## What is expected
The listing below holds a line with "(** [occurs pat" and a line with "Definition section_of_code (n". Reproduce those two lines exactly, plus everything between them.

BEGIN Entries provided

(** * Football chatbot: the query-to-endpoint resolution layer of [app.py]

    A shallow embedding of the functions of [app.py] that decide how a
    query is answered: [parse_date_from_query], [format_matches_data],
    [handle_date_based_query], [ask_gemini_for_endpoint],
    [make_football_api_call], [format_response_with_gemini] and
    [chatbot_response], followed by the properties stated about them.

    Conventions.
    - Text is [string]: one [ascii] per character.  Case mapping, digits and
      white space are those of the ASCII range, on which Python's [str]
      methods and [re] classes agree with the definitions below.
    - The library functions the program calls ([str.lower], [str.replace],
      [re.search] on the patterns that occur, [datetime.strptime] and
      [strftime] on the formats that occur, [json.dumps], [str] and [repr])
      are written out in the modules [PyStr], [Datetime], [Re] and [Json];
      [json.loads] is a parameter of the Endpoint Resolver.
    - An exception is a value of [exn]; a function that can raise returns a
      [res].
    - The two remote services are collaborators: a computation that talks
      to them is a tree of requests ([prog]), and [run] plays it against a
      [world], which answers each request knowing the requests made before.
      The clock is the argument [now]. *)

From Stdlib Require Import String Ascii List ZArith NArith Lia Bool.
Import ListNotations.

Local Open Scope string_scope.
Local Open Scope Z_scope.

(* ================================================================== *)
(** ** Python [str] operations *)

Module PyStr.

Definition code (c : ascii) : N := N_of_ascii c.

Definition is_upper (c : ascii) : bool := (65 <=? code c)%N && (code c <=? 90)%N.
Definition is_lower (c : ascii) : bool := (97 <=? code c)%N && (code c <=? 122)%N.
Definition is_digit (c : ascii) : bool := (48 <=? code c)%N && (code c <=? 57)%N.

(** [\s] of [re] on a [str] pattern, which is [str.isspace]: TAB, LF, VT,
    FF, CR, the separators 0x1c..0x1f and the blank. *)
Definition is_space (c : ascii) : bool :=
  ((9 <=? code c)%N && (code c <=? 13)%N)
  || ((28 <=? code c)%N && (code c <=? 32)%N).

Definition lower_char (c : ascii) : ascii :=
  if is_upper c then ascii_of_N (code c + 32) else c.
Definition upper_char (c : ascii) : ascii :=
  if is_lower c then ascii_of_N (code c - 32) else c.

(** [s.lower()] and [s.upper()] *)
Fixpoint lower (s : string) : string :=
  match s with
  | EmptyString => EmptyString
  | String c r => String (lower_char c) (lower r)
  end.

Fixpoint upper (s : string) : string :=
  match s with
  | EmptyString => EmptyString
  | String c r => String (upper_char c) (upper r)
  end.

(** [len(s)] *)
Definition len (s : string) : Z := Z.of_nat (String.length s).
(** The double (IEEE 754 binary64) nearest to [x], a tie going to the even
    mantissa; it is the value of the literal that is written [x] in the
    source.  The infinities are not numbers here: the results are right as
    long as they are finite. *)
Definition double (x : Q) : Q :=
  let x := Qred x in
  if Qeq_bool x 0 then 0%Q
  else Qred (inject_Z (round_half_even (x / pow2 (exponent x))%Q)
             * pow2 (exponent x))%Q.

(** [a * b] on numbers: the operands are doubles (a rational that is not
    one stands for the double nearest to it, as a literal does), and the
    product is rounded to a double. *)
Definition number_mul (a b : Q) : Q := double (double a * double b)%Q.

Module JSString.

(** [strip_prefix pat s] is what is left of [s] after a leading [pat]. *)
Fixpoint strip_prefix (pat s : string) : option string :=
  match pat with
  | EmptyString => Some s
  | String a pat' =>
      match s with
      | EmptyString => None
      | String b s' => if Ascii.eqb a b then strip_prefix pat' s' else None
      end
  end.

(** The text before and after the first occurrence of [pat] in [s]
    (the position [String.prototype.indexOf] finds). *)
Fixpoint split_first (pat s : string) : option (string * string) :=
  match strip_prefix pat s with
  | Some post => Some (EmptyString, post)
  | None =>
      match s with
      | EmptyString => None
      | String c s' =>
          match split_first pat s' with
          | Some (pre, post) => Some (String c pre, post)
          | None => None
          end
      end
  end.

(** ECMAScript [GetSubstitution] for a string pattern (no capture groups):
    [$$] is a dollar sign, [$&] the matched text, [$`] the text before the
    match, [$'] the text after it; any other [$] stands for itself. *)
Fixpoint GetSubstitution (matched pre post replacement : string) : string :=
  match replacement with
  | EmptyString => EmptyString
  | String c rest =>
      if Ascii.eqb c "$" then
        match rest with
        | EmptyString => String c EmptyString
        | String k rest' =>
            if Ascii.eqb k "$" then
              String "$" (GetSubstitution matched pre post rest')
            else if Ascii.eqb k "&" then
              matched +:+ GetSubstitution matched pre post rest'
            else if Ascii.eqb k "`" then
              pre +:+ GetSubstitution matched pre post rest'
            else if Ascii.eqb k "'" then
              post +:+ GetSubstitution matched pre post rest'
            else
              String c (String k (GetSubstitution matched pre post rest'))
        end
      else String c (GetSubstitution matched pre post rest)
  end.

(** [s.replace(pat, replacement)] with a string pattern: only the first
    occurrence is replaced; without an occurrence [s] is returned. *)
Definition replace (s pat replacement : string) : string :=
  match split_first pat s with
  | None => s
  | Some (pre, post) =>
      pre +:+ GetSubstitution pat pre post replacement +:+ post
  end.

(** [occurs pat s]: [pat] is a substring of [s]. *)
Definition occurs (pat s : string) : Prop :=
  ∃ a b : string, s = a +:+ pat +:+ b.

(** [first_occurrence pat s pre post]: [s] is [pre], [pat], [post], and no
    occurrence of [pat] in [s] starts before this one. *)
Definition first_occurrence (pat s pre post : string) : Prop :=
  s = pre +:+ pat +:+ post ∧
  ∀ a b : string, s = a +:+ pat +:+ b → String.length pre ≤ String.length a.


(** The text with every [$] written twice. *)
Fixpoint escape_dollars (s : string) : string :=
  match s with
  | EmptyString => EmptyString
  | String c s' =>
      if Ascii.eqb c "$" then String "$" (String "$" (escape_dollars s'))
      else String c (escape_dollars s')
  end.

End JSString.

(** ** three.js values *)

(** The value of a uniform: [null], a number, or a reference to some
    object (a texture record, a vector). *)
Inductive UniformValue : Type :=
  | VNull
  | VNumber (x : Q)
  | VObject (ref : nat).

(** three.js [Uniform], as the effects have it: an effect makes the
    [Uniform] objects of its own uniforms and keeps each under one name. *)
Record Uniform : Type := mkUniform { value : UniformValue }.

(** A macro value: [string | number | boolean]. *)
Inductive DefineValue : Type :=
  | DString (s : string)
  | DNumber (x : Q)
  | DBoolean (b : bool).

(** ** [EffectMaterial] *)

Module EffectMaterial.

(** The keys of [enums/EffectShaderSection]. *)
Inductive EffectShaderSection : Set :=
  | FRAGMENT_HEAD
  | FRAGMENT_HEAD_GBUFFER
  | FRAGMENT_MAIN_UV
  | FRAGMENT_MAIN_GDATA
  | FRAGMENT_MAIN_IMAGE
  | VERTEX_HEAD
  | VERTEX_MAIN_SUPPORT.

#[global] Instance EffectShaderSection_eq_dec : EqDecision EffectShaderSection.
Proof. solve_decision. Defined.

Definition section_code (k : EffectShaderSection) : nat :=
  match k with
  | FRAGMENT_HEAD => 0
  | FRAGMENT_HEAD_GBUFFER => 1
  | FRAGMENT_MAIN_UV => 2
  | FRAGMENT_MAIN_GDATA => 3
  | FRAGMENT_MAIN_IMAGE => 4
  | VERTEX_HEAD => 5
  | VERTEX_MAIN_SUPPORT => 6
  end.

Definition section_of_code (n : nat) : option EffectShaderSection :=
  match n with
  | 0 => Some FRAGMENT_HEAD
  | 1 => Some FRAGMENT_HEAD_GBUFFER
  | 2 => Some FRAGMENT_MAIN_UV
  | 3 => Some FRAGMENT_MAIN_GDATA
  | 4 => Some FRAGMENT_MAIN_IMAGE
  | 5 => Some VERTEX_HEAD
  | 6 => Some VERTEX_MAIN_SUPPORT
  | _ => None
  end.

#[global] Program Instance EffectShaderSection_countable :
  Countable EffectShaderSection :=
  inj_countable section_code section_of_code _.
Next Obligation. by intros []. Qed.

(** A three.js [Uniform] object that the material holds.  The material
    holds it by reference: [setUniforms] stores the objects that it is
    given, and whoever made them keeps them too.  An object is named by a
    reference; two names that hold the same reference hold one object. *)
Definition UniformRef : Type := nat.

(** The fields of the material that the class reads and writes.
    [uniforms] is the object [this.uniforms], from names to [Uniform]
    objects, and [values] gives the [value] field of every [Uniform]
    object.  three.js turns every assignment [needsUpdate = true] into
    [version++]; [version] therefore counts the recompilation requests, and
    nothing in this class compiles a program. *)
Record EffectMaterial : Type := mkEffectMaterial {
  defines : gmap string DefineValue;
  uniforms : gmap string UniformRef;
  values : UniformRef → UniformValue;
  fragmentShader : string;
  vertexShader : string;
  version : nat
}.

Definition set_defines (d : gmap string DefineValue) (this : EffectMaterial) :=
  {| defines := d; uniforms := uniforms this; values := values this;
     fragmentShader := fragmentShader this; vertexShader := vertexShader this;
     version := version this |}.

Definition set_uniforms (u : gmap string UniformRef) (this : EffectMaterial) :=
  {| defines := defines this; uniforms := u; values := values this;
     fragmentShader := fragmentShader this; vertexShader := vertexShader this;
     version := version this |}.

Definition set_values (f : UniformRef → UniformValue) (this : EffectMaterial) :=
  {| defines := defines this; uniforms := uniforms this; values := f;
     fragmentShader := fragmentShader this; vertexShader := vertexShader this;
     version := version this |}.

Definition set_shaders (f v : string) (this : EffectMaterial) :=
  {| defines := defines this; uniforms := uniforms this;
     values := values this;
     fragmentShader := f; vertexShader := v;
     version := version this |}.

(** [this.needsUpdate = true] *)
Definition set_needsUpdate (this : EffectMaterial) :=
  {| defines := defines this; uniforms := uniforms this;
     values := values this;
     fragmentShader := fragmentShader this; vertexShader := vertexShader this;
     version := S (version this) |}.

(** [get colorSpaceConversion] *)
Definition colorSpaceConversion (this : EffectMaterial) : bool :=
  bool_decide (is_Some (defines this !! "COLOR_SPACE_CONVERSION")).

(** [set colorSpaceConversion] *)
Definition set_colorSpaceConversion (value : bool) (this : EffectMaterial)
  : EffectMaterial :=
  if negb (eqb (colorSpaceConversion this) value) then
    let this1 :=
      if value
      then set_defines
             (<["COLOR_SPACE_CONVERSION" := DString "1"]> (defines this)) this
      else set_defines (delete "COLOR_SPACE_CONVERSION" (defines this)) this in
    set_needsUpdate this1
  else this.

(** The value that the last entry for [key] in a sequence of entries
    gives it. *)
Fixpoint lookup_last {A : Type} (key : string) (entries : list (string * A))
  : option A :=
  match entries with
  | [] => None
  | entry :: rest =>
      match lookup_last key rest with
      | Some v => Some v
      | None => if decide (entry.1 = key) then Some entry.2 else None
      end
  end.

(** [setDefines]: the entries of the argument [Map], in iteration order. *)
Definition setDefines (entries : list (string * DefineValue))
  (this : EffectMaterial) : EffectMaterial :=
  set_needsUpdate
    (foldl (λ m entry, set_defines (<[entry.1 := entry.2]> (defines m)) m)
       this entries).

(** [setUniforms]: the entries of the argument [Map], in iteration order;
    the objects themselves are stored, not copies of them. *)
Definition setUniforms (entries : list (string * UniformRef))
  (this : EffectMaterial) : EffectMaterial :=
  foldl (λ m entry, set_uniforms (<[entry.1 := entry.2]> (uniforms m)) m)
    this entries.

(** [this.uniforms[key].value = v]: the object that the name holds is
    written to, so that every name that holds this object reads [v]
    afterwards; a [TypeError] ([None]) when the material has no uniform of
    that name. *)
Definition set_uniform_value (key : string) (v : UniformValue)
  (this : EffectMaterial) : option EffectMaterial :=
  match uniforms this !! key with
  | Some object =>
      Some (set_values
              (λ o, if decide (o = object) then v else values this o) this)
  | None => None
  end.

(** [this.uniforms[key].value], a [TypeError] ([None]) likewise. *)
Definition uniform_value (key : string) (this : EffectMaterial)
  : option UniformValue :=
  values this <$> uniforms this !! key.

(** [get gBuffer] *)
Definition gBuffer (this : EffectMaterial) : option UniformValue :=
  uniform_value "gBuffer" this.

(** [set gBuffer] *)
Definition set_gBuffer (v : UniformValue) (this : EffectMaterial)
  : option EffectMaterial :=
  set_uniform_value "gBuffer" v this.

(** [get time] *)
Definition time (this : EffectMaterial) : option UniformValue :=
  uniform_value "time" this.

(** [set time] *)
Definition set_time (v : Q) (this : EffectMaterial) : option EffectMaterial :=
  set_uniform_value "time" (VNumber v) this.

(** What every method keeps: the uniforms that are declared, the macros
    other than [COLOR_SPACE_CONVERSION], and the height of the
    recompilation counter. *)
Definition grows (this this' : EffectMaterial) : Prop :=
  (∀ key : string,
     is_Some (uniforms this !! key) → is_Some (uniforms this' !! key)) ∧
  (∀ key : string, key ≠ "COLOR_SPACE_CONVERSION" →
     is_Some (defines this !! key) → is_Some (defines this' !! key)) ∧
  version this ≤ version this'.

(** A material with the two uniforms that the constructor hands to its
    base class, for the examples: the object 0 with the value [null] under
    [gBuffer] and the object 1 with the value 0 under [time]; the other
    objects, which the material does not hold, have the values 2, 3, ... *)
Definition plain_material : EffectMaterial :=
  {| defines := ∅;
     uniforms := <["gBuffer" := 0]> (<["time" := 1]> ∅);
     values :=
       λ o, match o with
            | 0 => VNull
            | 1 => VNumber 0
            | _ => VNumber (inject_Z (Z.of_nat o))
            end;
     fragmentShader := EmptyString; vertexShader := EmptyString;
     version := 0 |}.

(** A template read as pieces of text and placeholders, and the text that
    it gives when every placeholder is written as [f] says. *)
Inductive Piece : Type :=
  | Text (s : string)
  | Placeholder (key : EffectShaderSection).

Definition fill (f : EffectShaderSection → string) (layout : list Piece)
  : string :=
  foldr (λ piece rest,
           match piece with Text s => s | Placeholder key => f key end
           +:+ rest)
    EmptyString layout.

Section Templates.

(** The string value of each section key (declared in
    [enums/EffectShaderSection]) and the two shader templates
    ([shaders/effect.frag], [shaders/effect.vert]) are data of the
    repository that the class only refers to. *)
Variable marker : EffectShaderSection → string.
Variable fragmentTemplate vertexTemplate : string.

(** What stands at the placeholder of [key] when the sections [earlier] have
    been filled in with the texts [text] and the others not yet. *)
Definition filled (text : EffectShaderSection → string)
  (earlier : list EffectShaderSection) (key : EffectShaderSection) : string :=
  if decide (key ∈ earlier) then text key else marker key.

END Entries provided
BEGIN Entries provided

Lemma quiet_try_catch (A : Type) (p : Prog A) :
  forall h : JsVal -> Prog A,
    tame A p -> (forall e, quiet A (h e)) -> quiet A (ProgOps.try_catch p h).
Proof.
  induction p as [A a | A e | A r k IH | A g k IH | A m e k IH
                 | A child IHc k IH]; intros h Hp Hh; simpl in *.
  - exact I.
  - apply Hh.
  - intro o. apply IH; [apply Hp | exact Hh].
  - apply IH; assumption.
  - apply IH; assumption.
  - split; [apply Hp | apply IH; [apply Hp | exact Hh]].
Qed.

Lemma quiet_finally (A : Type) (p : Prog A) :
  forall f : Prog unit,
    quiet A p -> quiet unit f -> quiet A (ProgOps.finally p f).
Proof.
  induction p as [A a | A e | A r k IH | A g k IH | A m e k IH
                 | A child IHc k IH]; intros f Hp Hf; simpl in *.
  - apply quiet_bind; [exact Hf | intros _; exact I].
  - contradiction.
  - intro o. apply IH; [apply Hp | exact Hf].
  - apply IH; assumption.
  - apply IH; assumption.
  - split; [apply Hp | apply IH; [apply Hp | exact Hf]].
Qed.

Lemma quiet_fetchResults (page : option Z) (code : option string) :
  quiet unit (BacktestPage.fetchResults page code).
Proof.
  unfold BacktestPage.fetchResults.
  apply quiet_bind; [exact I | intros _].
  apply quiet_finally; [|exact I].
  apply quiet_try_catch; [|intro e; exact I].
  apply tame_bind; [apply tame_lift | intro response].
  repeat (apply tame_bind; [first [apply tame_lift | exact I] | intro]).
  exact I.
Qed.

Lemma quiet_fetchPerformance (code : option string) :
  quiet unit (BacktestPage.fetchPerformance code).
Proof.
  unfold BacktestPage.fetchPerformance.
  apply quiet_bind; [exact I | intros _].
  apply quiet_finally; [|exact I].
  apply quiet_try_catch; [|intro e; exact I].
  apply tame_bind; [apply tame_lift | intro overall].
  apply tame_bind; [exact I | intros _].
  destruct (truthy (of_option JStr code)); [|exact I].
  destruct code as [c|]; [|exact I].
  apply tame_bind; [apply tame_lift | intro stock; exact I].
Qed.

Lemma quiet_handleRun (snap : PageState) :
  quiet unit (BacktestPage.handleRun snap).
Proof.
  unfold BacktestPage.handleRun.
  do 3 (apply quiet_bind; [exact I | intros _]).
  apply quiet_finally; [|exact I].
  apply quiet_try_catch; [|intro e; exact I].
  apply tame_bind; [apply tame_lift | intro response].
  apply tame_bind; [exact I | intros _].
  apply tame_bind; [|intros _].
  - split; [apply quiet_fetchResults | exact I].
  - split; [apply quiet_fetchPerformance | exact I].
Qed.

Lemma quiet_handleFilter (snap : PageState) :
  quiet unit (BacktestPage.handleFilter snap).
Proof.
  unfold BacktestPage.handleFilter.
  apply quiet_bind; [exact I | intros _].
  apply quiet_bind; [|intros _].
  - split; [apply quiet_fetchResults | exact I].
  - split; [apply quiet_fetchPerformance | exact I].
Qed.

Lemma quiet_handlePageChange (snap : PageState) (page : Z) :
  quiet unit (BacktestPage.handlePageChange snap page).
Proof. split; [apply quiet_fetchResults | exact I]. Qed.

END Entries provided
BEGIN Entries provided

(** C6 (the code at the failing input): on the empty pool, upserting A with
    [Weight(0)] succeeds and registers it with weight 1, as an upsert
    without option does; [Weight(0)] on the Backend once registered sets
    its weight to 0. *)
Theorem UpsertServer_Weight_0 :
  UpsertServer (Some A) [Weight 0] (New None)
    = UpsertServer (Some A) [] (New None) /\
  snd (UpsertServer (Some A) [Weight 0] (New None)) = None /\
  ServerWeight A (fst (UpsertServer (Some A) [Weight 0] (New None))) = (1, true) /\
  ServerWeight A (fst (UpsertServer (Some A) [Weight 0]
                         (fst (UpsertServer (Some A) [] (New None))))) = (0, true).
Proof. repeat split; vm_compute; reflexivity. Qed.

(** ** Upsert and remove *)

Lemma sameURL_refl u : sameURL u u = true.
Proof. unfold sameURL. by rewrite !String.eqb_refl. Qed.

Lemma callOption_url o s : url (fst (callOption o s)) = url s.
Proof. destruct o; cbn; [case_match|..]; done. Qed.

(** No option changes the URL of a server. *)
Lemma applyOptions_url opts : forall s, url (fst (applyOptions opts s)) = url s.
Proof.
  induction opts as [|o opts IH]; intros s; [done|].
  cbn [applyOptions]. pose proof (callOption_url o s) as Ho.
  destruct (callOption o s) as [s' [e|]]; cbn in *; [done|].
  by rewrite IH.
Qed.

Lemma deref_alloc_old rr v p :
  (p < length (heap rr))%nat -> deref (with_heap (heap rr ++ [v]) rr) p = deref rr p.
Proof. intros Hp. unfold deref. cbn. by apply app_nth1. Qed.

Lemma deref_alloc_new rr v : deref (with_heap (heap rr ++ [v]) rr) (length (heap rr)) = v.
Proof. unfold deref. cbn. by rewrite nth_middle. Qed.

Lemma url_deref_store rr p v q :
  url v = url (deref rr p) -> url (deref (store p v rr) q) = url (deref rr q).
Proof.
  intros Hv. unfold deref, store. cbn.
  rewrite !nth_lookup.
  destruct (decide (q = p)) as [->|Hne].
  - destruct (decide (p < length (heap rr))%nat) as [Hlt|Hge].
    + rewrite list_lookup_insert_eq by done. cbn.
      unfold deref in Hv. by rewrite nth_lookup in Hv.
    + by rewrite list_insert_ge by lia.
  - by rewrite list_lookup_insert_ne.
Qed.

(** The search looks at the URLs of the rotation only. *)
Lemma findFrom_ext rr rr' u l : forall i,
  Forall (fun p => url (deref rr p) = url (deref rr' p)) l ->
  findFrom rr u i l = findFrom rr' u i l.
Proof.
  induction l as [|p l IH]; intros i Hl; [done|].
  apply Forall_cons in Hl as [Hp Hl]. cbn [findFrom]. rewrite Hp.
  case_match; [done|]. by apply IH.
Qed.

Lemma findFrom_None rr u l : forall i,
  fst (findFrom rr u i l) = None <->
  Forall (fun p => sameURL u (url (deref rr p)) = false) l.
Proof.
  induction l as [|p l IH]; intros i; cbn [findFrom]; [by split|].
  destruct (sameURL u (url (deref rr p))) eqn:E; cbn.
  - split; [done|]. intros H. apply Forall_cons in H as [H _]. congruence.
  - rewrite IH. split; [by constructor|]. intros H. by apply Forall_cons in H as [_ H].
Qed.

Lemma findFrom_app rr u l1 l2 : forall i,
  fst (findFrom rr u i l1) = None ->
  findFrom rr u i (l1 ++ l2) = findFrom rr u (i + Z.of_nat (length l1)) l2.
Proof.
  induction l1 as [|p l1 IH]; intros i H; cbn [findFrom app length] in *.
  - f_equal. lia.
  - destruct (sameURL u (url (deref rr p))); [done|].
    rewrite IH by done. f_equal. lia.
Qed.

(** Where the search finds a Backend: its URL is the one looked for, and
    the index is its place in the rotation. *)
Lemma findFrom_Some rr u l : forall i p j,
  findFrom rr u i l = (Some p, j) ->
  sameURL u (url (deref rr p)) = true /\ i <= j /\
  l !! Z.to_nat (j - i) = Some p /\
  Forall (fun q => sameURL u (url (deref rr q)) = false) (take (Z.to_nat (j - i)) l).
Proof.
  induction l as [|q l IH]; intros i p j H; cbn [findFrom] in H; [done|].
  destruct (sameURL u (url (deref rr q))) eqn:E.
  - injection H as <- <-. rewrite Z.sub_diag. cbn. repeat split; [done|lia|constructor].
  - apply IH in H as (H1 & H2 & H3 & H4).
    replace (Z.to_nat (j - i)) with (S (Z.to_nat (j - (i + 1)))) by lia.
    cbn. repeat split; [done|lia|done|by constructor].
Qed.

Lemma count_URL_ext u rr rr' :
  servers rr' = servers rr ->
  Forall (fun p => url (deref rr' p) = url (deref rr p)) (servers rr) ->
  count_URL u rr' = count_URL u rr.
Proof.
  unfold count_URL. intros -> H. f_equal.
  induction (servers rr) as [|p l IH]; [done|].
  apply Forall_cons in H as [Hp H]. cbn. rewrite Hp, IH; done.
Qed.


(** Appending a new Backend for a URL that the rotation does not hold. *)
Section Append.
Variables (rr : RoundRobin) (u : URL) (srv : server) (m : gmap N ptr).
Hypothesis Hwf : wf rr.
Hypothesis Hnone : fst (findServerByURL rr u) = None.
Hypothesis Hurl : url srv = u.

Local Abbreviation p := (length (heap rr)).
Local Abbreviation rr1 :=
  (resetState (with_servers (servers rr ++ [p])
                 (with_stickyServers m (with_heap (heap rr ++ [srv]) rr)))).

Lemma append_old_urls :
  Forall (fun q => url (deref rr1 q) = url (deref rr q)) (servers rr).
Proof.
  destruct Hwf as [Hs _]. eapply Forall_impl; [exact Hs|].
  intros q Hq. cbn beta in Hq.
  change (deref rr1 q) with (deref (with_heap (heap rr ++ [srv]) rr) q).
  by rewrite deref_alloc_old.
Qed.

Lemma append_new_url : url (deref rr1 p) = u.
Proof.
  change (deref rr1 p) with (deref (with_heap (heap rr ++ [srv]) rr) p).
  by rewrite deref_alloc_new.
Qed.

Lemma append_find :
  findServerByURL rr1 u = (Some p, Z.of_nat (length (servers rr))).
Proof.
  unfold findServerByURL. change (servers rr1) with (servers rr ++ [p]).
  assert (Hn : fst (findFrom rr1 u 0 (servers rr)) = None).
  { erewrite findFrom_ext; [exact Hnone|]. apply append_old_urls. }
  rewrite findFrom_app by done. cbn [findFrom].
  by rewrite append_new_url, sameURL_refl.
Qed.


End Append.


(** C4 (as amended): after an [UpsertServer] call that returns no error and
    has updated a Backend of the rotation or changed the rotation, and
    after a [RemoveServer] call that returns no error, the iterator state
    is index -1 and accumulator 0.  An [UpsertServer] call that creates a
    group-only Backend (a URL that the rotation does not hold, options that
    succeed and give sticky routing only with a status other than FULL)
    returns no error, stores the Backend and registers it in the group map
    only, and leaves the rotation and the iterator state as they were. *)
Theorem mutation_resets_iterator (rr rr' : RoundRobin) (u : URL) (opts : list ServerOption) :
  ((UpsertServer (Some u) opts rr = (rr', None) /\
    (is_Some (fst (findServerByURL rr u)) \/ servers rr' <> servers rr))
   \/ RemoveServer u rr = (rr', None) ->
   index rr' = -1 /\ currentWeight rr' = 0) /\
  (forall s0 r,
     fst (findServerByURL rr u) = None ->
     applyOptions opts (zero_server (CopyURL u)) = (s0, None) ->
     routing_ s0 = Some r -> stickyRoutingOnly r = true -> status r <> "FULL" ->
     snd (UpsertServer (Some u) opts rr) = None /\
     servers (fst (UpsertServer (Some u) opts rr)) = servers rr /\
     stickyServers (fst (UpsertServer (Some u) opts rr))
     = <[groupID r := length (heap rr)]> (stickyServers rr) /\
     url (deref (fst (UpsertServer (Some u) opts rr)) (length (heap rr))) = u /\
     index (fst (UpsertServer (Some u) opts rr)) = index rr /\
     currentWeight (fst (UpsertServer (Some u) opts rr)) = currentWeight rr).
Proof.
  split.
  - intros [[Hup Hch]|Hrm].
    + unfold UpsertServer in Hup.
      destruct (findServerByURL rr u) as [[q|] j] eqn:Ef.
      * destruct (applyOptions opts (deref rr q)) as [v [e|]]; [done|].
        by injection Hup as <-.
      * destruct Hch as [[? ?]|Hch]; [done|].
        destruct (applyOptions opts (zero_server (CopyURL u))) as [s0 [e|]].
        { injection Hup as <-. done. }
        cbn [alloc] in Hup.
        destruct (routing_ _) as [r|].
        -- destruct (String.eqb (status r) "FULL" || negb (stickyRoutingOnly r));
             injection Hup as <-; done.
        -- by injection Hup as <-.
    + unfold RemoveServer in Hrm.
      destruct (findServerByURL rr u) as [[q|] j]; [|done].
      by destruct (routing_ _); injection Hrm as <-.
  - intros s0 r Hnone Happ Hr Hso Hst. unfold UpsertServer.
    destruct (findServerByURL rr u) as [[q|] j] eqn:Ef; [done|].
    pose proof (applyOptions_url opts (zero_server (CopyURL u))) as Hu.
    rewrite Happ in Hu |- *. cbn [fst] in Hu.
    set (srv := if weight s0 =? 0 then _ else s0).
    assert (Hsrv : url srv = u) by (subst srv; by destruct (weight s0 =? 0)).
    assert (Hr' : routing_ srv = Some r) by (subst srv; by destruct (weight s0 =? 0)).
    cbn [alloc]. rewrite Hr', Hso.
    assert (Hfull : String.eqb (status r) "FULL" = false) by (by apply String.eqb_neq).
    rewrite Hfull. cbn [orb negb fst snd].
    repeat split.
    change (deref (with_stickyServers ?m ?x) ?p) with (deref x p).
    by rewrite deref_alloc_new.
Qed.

END Entries provided

## Solution for this problem
(** [occurs pat s]: [pat] is a substring of [s]. *)
Definition occurs (pat s : string) : Prop :=
  ∃ a b : string, s = a +:+ pat +:+ b.

(** [first_occurrence pat s pre post]: [s] is [pre], [pat], [post], and no
    occurrence of [pat] in [s] starts before this one. *)
Definition first_occurrence (pat s pre post : string) : Prop :=
  s = pre +:+ pat +:+ post ∧
  ∀ a b : string, s = a +:+ pat +:+ b → String.length pre ≤ String.length a.


(** The text with every [$] written twice. *)
Fixpoint escape_dollars (s : string) : string :=
  match s with
  | EmptyString => EmptyString
  | String c s' =>
      if Ascii.eqb c "$" then String "$" (String "$" (escape_dollars s'))
      else String c (escape_dollars s')
  end.

End JSString.

(** ** three.js values *)

(** The value of a uniform: [null], a number, or a reference to some
    object (a texture record, a vector). *)
Inductive UniformValue : Type :=
  | VNull
  | VNumber (x : Q)
  | VObject (ref : nat).

(** three.js [Uniform], as the effects have it: an effect makes the
    [Uniform] objects of its own uniforms and keeps each under one name. *)
Record Uniform : Type := mkUniform { value : UniformValue }.

(** A macro value: [string | number | boolean]. *)
Inductive DefineValue : Type :=
  | DString (s : string)
  | DNumber (x : Q)
  | DBoolean (b : bool).

(** ** [EffectMaterial] *)

Module EffectMaterial.

(** The keys of [enums/EffectShaderSection]. *)
Inductive EffectShaderSection : Set :=
  | FRAGMENT_HEAD
  | FRAGMENT_HEAD_GBUFFER
  | FRAGMENT_MAIN_UV
  | FRAGMENT_MAIN_GDATA
  | FRAGMENT_MAIN_IMAGE
  | VERTEX_HEAD
  | VERTEX_MAIN_SUPPORT.

#[global] Instance EffectShaderSection_eq_dec : EqDecision EffectShaderSection.
Proof. solve_decision. Defined.

Definition section_code (k : EffectShaderSection) : nat :=
  match k with
  | FRAGMENT_HEAD => 0
  | FRAGMENT_HEAD_GBUFFER => 1
  | FRAGMENT_MAIN_UV => 2
  | FRAGMENT_MAIN_GDATA => 3
  | FRAGMENT_MAIN_IMAGE => 4
  | VERTEX_HEAD => 5
  | VERTEX_MAIN_SUPPORT => 6
  end.

Definition section_of_code (n : nat) : option EffectShaderSection :=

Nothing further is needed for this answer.